Suicide Squad: Kill The Justice League, the live-service multiplayer game from famed Batman: Arkham series developer Rocksteady Studios, hit PlayStation 5, Xbox Series X/S, and PC back in February to middling reviews and disappointment from players. Now, a new report from Bloomberg details the game's behind-the-scenes troubles, including a culture of "toxic positivity," shifting visions, and more, ultimately resulting in the game being a $200 million loss for parent company Warner Bros. Discovery.
Bloomberg reports that following the release of DC's Suicide Squad in 2016, which made $750 million at the box office on a budget of $175 million, Warner Bros. wanted to build on that IP's success. Warner Bros. Montreal, which developed 2022's Gotham Knights, was working on a Suicide Squad game that Bloomberg says was struggling to come together. Notably, Warner Bros. Montreal's 2013 game Batman: Arkham Origins ended with a tease about an in-universe Suicide Squad. As a result, Warner Bros. looked to Rocksteady to capitalize on the Suicide Squad name instead.
At the time, following the 2015 release of Batman: Arkham Knight, studio co-founders Jamie Walker and Sefton Hill were working on "a prototype of an original multiplayer puzzle-solving game, codnamed Stones," Bloomberg writes. But around the end of 2016, Walker and Hill told Rocksteady staff they were switching gears to develop a Suicide Squad game with plans to release it in 2019 or 2020. This game would be a live-service multiplayer title, or a games-as-a-service as titles in the genre are sometimes referred to, aiming to capture the seasonal excitement (and money) of games like Destiny 2, Fortnite, and others.
With no experience in multiplayer games, Rocksteady's staff ballooned from roughy 160 employees to more than 250, according to Bloomberg.

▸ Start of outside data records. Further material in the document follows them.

Lemma Split_tag n t :
  n <> "" -> contains_byte "@" n = false -> contains_byte "@" t = false -> contains_byte ":" t = false -> contains_byte "/" t = false ->
  SplitImageReference (n +:+ ":" +:+ t) = (n, t).
Proof.
  intros Hn Hn1 Ht1 Ht2 Ht3. unfold SplitImageReference. change (":" +:+ t) with (String ":" t).
  rewrite (proj2 (cut_last_none "@" _)) by (rewrite contains_byte_append, Hn1; exact Ht1).
  unfold LastIndex at 1. rewrite cut_last_append by done.
  assert (H : LastIndex "/" (n +:+ String ":" t) < Z.max 0 (len n)) by by apply LastIndex_inside.
  assert (0 < len n) by (destruct n; [done|unfold len; simpl; lia]).
  by rewrite (proj2 (Z.gtb_lt _ _)) by lia.
Qed.

Lemma Split_plain n m :
  contains_byte "@" n = false -> contains_byte "@" m = false -> contains_byte ":" m = false ->
  SplitImageReference (n +:+ "/" +:+ m) = (n +:+ "/" +:+ m, "").
Proof.
  intros Hn Hm1 Hm2. unfold SplitImageReference. change ("/" +:+ m) with (String "/" m).
  rewrite (proj2 (cut_last_none "@" _)) by (rewrite contains_byte_append, Hn; exact Hm1).
  destruct (cut_last ":" _) as [[a b]|] eqn:E; [|done].
  unfold LastIndex at 1. rewrite E. apply cut_last_spec in E as [E Hb].
  assert (Hc : len a < len n).
  { clear -E Hm2. revert a E; induction n as [|x n IH]; intros a E.
    - destruct a as [|y a]; [done|]. injection E as <- E. exfalso.
      assert (contains_byte ":" m = true); [|congruence]. rewrite E, contains_byte_append.
      unfold contains_byte at 2. simpl. by rewrite orb_true_r.
    - destruct a as [|y a]; [unfold len; simpl String.length; lia|]. injection E as -> E. specialize (IH a E). rewrite !len_String. lia. }
  assert (Hs : len n <= LastIndex "/" (n +:+ String "/" m)).
  { clear. unfold LastIndex. destruct (contains_byte "/" m) eqn:Em.
    - induction n as [|x n IH].
      + simpl. destruct (cut_last "/" m) as [[a b]|] eqn:E'; [apply len_nonneg|].
        apply cut_last_none in E'. congruence.
      + simpl. destruct (cut_last "/" (n +:+ String "/" m)) as [[a b]|]; [|unfold len in *; lia]. rewrite !len_String. lia.
    - rewrite cut_last_append by done. lia. }
  destruct (Z.gtb_spec (len a) (LastIndex "/" (n +:+ String "/" m))); [lia|done].
Qed.

(** ** Lowercase text in the grammar *)

Fixpoint lower_ok (r : re) : Prop :=
  match r with
  | Nul | Eps => True
  | Cls p | Rep p _ _ => forall c, p c = true -> p (lower_byte c) = true
  | Cat a b | Alt a b => lower_ok a /\ lower_ok b
  | Star a => lower_ok a
  end.
(* ===== verification/Spec.v ===== *)
(** * Spec: an application's desired state (internal/store/application_spec.go).

    The data an application revision holds, what makes it valid, and what a cluster needs from
    it: claims for the chosen named volumes, and the choices carried to the next revision.  JSON
    encoding and SHA-256 are parameters of [encodeApplicationSpec]. *)
From Stdlib Require Import ZArith Lia Ascii String.
From stdpp Require Import base gmap strings list.
From S2P Require Import Prelude Regex Text Grammar NetIP Inspection Paths Frame KubeNames.

#[local] Open Scope Z_scope.

Definition MaxApplicationRevisions : Z := 100.
Definition MaxApplicationSpecBytes : Z := 65536.
Definition MaxApplicationValuesBytes : Z := 65536.
Definition AccessReadWriteOnce : string := "ReadWriteOnce".

(** ** Data *)

Record KubernetesVolume := mkKVolume { kv_class : string; kv_size : string; kv_access : string }.
(** Both maps may be nil or empty; the code never tells them apart. *)
Record KubernetesExtension := mkExtension {
  kx_volumes : gmap string KubernetesVolume; kx_ips : gmap string string }.
Record ApplicationPort := mkAPort { ap_target : Z; ap_published : Z; ap_host_ip : string; ap_protocol : string }.
Record ApplicationVolume := mkAVolume { av_kind : string; av_source : string; av_target : string; av_readonly : bool }.
Record DeclaredVolume := mkDeclared { dv_name : string; dv_external : bool }.
(** [as_environment] maps a variable to the name of its secret. *)
Record ApplicationService := mkAService {
  as_ports : list ApplicationPort; as_restart : string; as_name : string; as_image : string;
  as_environment : gmap string string; as_volumes : list ApplicationVolume }.
Record ApplicationSpec := mkSpec {
  sp_kind : string; sp_services : list ApplicationService; sp_declared : list DeclaredVolume;
  sp_kubernetes : option KubernetesExtension }.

As the team developed Suicide Squad, employees under Walker and Hill questioned decisions like making Captain Boomerang, one of the four playable characters who traditionally fights with a boomerang in comics, a shotgun user, or attempting to add a vehicle system in a game where each of the four playable characters already has their own unique traversal system to get around Metropolis.
Rocksteady revealed Suicide Squad in 2020 with a 2022 release year, and in an effort to hit this deadline, Bloomberg reports engineers focused on short-term fixes that actually became "hindrances" as the game's release was eventually delayed to 2024. Elsewhere in the studio, employees waited weeks or months for Hill to review their work, slowing overall development. Hill scrapped large parts of the script and struggled to convey his ideas, according to Bloomberg, and the studio grew into a culture of "toxic positivity" where employees felt criticism was discouraged.
Throughout the game's troubled development, leadership reportedly showed no signs of worry about the game's live-service multiplayer ambitions, even as others in the genre struggled to find success. Even Rocksteady fans felt worried about the game, just from seeing trailers and gameplay previews. Then, years into development, Walker and Hill left Rocksteady to form Hundred Star Games, further putting into question Suicide Squad's future.
In early February of this year, Suicide Squad finally hit PlayStation 5, Xbox Series X/S, and PC, and the tea leaves were almost immediately clear: the game was a disappointment. Though Rocksteady is still supporting it today with updates, like adding a playable Joker character, the conversation around the game has shifted to fans of the studio wondering if Warner Bros. will layoff employees there to cut costs. Bloomberg reports, however, that during a Warner Bros. Games meeting in February, Warner Bros. Discovery head of games David Haddad said job cuts at Rocksteady wouldn't make sense as the company's gaming division is already understaffed.
According to Bloomberg, many of Rocksteady's employees are helping to develop a "Director's Cut" of the 2023 Harry Potter game, Hogwarts Legacy, the best-selling game of the year. The studio is also working to pitch a new single-player game.